Lebih Banyak Dikeruk Tambang Ilegal
SUMBERWULUH, Radar Semeru – Penambahan target pajak pasir telah didengar Asosiasi Penambang Rakyat Indonesia (APRI) Lumajang. Semuanya sepakat mendukung realisasi target tersebut. Namun, ada beberapa catatan kewajiban dan hak yang harus dipenuhi antara pemerintah dan penambang.
Kewajiban sebagai penambang pasir tentu harus menyetorkan sebagian perolehannya untuk kas daerah. Sebab, mereka telah mengeruk kekayaan alam yang dimiliki Lumajang. Sementara, hak mereka adalah mendapatkan jaminan keamanan dalam melakukan usaha maupun produksi pertambangan pasir.
Sementara itu, kewajiban dan hak pemerintah adalah kebalikan dari penambang. Pemkab Lumajang berhak menerima pajak dari pertambangan pasir melalui surat keterangan asal barang (SKAB). Sedangkan kewajibannya adalah memberikan jaminan kenyamanan kepada para pemilik izin.

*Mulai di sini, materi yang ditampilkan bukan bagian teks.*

(* ===== verification/HitachiM32rUnit.v ===== *)
(** * HitachiM32rUnit: flashing an M32R unit that keeps its protocol

    The protocol the Hitachi M32R CAN executor relies on, as a promise of the unit
    at the other end of the bus, and what the executor achieves against such a unit:
    the attempt to write an image succeeds, and an attempt to read returns it. *)
From S2P Require Import Prelude Bytes Ssm Uds Ports UdsClient CanFlash FlashDevices FlashPlan FlashExecution FlashLogic HitachiM32rCan CanLiveness.

(** ** The unit *)
(** The flash page at [addr], as the frames on the bus leave it: the data last written
    to it since the last erase, in the form it was sent. *)
Definition write_header (addr : Z) : list Z := ComposeBe [FU32 0x7E0; FByte kSidWriteMemoryChunk; FU24 addr].
Definition flash_step (addr : Z) (page : option (list Z)) (raw : list Z) : option (list Z) :=
  if bool_decide (raw = wrap_can 0x7E0 erase_request) then None
  else if bool_decide (ztake 8 raw = write_header addr) then Some (zdrop 8 raw)
  else page.
Definition stored (w : list (list Z)) (addr : Z) : option (list Z) := fold_left (flash_step addr) w None.
(** The answers of a unit with challenge [seed], on the bench, that accepts the right
    key; it may or may not be in its resident kernel already, and it may answer the
    identity queries as it likes. *)
Record m32r_protocol (seed : list Z) (w : list (list Z)) (pdu frame : list Z) : Prop := {
  on_probe : pdu = session_probe_request -> 3 <= zlen frame /\ (zget frame 1 = 0xA0 \/ zget frame 2 = 0x20);
  on_session : pdu = [kSidDiagnosticSessionControl; kSessionBench] ->
    positive kSidDiagnosticSessionControl [kSessionBench] frame;
  on_seed : pdu = [kSidSecurityAccess; kSecurityAccessRequestSeed] ->
    positive kSidSecurityAccess (kSecurityAccessRequestSeed :: seed) frame;
  on_key : pdu = ComposeBe [FByte kSidSecurityAccess; FByte kSecurityAccessSendKey; FBytes (SeedKey seed)] ->
    positive kSidSecurityAccess [kSecurityAccessSendKey] frame;
  on_jump : pdu = [kSidDiagnosticSessionControl; kSessionKernelJump] ->
    positive kSidDiagnosticSessionControl [kSessionKernelJump] frame;
  on_download : pdu = download_request -> positive kSidRequestDownload [0x20; 0x01; 0x04] frame;
  on_erase : pdu = erase_request -> erase_done frame = true;
  on_chunk : forall encrypted addr, pdu = chunk_request encrypted addr ->
    Matches (ParseResponse frame) kSidWriteMemoryChunk = true;
  on_exit : pdu = [kSidRequestTransferExit] -> Matches (ParseResponse frame) kSidRequestTransferExit = true;
  on_verify : pdu = verify_request -> positive kSidRoutineControl [0x01; 0x02] frame;
  on_page : forall k data, 0 <= k < kLength / kPageSize -> pdu = page_request (kPageSize * k) ->
    stored w (kPageSize * k) = Some data ->
    Matches (ParseResponse frame) kSidReadMemoryChunk = true /\ Payload frame = data
}.
Abbreviation M32rUnit seed := (FaultlessBus 0x7E0 0x7E8 (m32r_protocol seed)).

(** ** Lemmas: the flash behind the bus *)
Lemma wrap_bytes q pdu : bytes_ok pdu -> wrap_can q pdu = EmitIntegerBe 4 q ++ pdu.
Proof.
  intros Hb. unfold wrap_can. rewrite !ComposeBe_cons, EmitBe_FBytes by done. unfold ComposeBe. cbn [map List.concat].
  by rewrite app_nil_r.
Qed.
Lemma stored_app w1 w2 addr : stored (w1 ++ w2) addr = fold_left (flash_step addr) w2 (stored w1 addr).
Proof. apply fold_left_app. Qed.
Lemma wrap_service q pdu : pdu <> [] -> zget (wrap_can q pdu) 4 = u8 (zget pdu 0).
Proof. by destruct pdu. Qed.
Lemma write_header_bytes addr : write_header addr = [0; 0; 7; 0xE0; kSidWriteMemoryChunk] ++ EmitIntegerBe 3 addr.
Proof. unfold write_header. rewrite !ComposeBe_cons. unfold ComposeBe. cbn [map List.concat]. by rewrite app_nil_r. Qed.
(** Requests of other services leave the flash alone. *)
Definition harmless (pdu : list Z) : Prop :=
  pdu <> [] /\ u8 (zget pdu 0) <> kSidWriteMemoryChunk /\ wrap_can 0x7E0 pdu <> wrap_can 0x7E0 erase_request.
Lemma harmless_service pdu :
  pdu <> [] -> u8 (zget pdu 0) <> kSidWriteMemoryChunk -> u8 (zget pdu 0) <> kSidRoutineControl -> harmless pdu.
Proof.
  intros H1 H2 H3. split_and!; [done|done|]. intros E. apply (f_equal (fun l => zget l 4)) in E.
  rewrite !wrap_service in E by done. done.
Qed.
Lemma flash_step_harmless addr page pdu : harmless pdu -> flash_step addr page (wrap_can 0x7E0 pdu) = page.
Proof.
  intros (H1 & H2 & H3). unfold flash_step. rewrite bool_decide_eq_false_2 by done. rewrite bool_decide_eq_false_2; [done|].
  intros E. apply (f_equal (fun l => zget l 4)) in E. rewrite zget_ztake, wrap_service, write_header_bytes in E by done.
  done.
Qed.
Lemma chunk_request_bytes encrypted addr :
  bytes_ok encrypted ->
  chunk_request encrypted addr = [kSidWriteMemoryChunk] ++ EmitIntegerBe 3 addr ++ subspan encrypted addr kChunkSize.
Proof.
  intros Hb. unfold chunk_request. rewrite !ComposeBe_cons, EmitBe_FBytes by auto with bytes. unfold ComposeBe.
  cbn [map List.concat]. by rewrite app_nil_r.
Qed.
Lemma EmitIntegerBe3_inj a b : 0 <= a < 2 ^ 24 -> 0 <= b < 2 ^ 24 -> EmitIntegerBe 3 a = EmitIntegerBe 3 b -> a = b.
Proof.
  intros Ha Hb E. pose proof (ReadUBe_EmitIntegerBe 3 a ltac:(lia)) as E1. pose proof (ReadUBe_EmitIntegerBe 3 b ltac:(lia)) as E2.
  rewrite E in E1. rewrite E1 in E2. change (2 ^ (8 * Z.of_nat 3)) with (2 ^ 24) in E2.
  by rewrite !Z.mod_small in E2 by lia.
Qed.
Lemma flash_step_chunk encrypted addr page a :
  bytes_ok encrypted -> 0 <= addr < 2 ^ 24 -> 0 <= a < 2 ^ 24 ->
  flash_step addr page (wrap_can 0x7E0 (chunk_request encrypted a))
  = if decide (addr = a) then Some (subspan encrypted a kChunkSize) else page.
Proof.
  intros Hb Ha Ha'. unfold flash_step. rewrite bool_decide_eq_false_2.
  2:{ intros E. apply (f_equal (fun l => zget l 4)) in E. rewrite !wrap_service in E by done. done. }
  rewrite wrap_bytes by apply bytes_ok_ComposeBe. rewrite chunk_request_bytes, write_header_bytes by done.
  change (EmitIntegerBe 4 0x7E0 ++ [kSidWriteMemoryChunk] ++ EmitIntegerBe 3 a ++ subspan encrypted a kChunkSize)
    with ([0; 0; 7; 0xE0; kSidWriteMemoryChunk] ++ EmitIntegerBe 3 a ++ subspan encrypted a kChunkSize).
  change (ztake 8 _) with ([0; 0; 7; 0xE0; kSidWriteMemoryChunk] ++ EmitIntegerBe 3 a).
  change (zdrop 8 _) with (subspan encrypted a kChunkSize).
  destruct (decide (addr = a)) as [->|Hne]; [by rewrite bool_decide_eq_true_2|].
  rewrite bool_decide_eq_false_2; [done|]. intros E%app_inv_head. destruct Hne. symmetry. by apply EmitIntegerBe3_inj.
Qed.
(** Writing every page leaves every page written. *)
Lemma fold_chunks_other encrypted k l page :
  bytes_ok encrypted -> 0 <= k < 2048 -> Forall (fun i => 0 <= i < 2048 /\ i <> k) l ->
  fold_left (flash_step (kChunkSize * k)) (map (wrap_can 0x7E0) (map (fun i => chunk_request encrypted (kChunkSize * i)) l)) page
  = page.
Proof.
  intros Hb Hk. induction 1 as [|i l [Hi Hne] _ IH]; [done|]. cbn [map fold_left]. unfold kChunkSize in *.
  rewrite flash_step_chunk, decide_False by (done || lia). exact IH.
Qed.
Lemma fold_chunks encrypted k page :
  bytes_ok encrypted -> 0 <= k < 2048 ->
  fold_left (flash_step (kChunkSize * k)) (map (wrap_can 0x7E0) (chunks_from encrypted 0)) page
  = Some (subspan encrypted (kChunkSize * k) kChunkSize).
Proof.
  intros Hb Hk. unfold chunks_from. change (kLength / kChunkSize - 0) with 2048.
  assert (seqZ 0 2048 = seqZ 0 k ++ seqZ k 1 ++ seqZ (k + 1) (2047 - k)) as ->.
  { replace 2048 with (k + (1 + (2047 - k))) by lia. rewrite !seqZ_app by lia. by rewrite Z.add_0_l. }
  rewrite !map_app, !fold_left_app. cbn [map fold_left seqZ].
  assert (seqZ k 1 = [k]) as -> by (rewrite seqZ_cons by lia; done). cbn [map fold_left].
  rewrite flash_step_chunk, decide_True by (done || unfold kChunkSize; lia).
  apply fold_chunks_other; [done|done|]. apply list.Forall_forall. intros i Hi%elem_of_seqZ. lia.
Qed.
Lemma fold_harmless addr l page :
  Forall harmless l -> fold_left (flash_step addr) (map (wrap_can 0x7E0) l) page = page.
Proof. induction 1 as [|pdu l Hp _ IH]; [done|]. cbn [map fold_left]. by rewrite flash_step_harmless. Qed.
(** The flash after the writes of a successful attempt. *)
Definition holds_image (encrypted : list Z) (w : list (list Z)) : Prop :=
  forall k, 0 <= k < 2048 -> stored w (kPageSize * k) = Some (subspan encrypted (kPageSize * k) kPageSize).
Lemma write_sequence_stores image j w :
  holds_image (EncryptRom image) (w ++ map (wrap_can 0x7E0) (write_sequence image j)).
Proof.
  intros k Hk. unfold write_sequence. rewrite stored_app, !map_app, !fold_left_app.
  change kPageSize with kChunkSize. rewrite fold_chunks by (exact (bytes_ok_CalculatePayload _ _ _) || done).
  rewrite !fold_harmless; [done| |]; apply list.Forall_forall.
  - intros pdu [-> _]%elem_of_replicate. by apply harmless_service.
  - intros pdu ->%list_elem_of_singleton. by split_and!.
Qed.
Lemma keeps_image encrypted pdu : harmless pdu -> keeps 0x7E0 (holds_image encrypted) pdu.
Proof. intros Hp w Hw k Hk. rewrite stored_app. cbn [fold_left]. rewrite flash_step_harmless by done. by apply Hw. Qed.
(** Decrypting page by page. *)
Lemma decrypt_pages encrypted i n :
  bytes_ok encrypted -> 0 <= i -> 0 <= n -> kPageSize * (i + n) <= zlen encrypted ->
  List.concat (map (fun k => DecryptPage (subspan encrypted (kPageSize * k) kPageSize)) (seqZ i n))
  = DecryptPage (List.concat (map (fun k => subspan encrypted (kPageSize * k) kPageSize) (seqZ i n))).
Proof.
  intros Hb Hi Hn. revert i Hi. pattern n. apply natlike_ind; [by intros| |done]. clear n Hn. intros n Hn IH i Hi Hl.
  unfold kPageSize in *. rewrite seqZ_cons, Z.pred_succ by lia. cbn [map List.concat]. rewrite IH by lia. symmetry.
  unfold DecryptPage. apply CalculatePayload_app.
  - by apply bytes_ok_subspan.
  - rewrite concat_pieces by lia. by apply bytes_ok_subspan.
  - rewrite zlen_subspan. replace (Z.min _ _) with 256 by lia. done.
  - rewrite concat_pieces by lia. rewrite zlen_subspan. replace (Z.min _ _) with (256 * n) by lia.
    Z.to_euclidean_division_equations; lia.
Qed.
Lemma decrypt_image image :
  bytes_ok image -> zlen image = kLength ->
  List.concat (map (fun k => DecryptPage (subspan (EncryptRom image) (kPageSize * k) kPageSize)) (seqZ 0 2048)) = image.
Proof.
  intros Hb Hl. pose proof (zlen_EncryptRom image Hl) as He.
  assert (bytes_ok (EncryptRom image)) as Hbe by exact (bytes_ok_CalculatePayload _ _ _).
  rewrite decrypt_pages by (done || rewrite ?He; done). rewrite concat_pieces by done.
  change (kPageSize * 0) with 0. change (kPageSize * 2048) with kLength.
  rewrite subspan_full by done. unfold DecryptPage, EncryptRom. change kDecryptTable with (rev kEncryptTable).
  rewrite CalculatePayload_rev, Hl by done. change (4 * (kLength / 4)) with kLength.
  unfold ztake. apply take_ge. unfold zlen in Hl. lia.
Qed.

Ketua Asosiasi Penambang Rakyat Indonesia (APRI) Lumajang Sofyanto menjelaskan, semangat pemerintah dalam menata tata niaga pertambangan pasir seperti hangat-hangat tai ayam. Sebab, sampai saat ini penataannya dianggap masih carut-marut. Termasuk masih membiarkan penambang ilegal yang makin menjamur tetap beroperasi.
“Di balik musibah, pasti ada berkah. Hamparan pasir yang melimpah itu sekarang bisa dikelola 20 persen penambang legal dan 80 persen penambang ilegal. Kami wajib pajak kadang masih dibenturkan dengan mereka. Ya bagaimana target itu bisa tercapai dengan baik,” jelasnya.
Pantauan Jawa Pos Radar Semeru, penempatan petugas di mulut tambang banyak yang menilai masih belum efektif. Sebab, beberapa kali didapati petugas kadang meloloskan armada truk pasir yang tak mengantongi SKAB. Padahal keberadaan mereka bisa menekan angkutan pasir ilegal.
Terpisah, Ketua Tim Reaksi Cepat (TRC) Badan Penanggulangan Bencana Daerah (BPBD) Lumajang Sugiono menjelaskan, beberapa badan sungai di sekitar gunung masih banyak tumpukan pasir yang mengendap. Pasir-pasir itu belum turun semua. “Pasirnya masih banyak, tahunan tidak akan habis,” pungkasnya.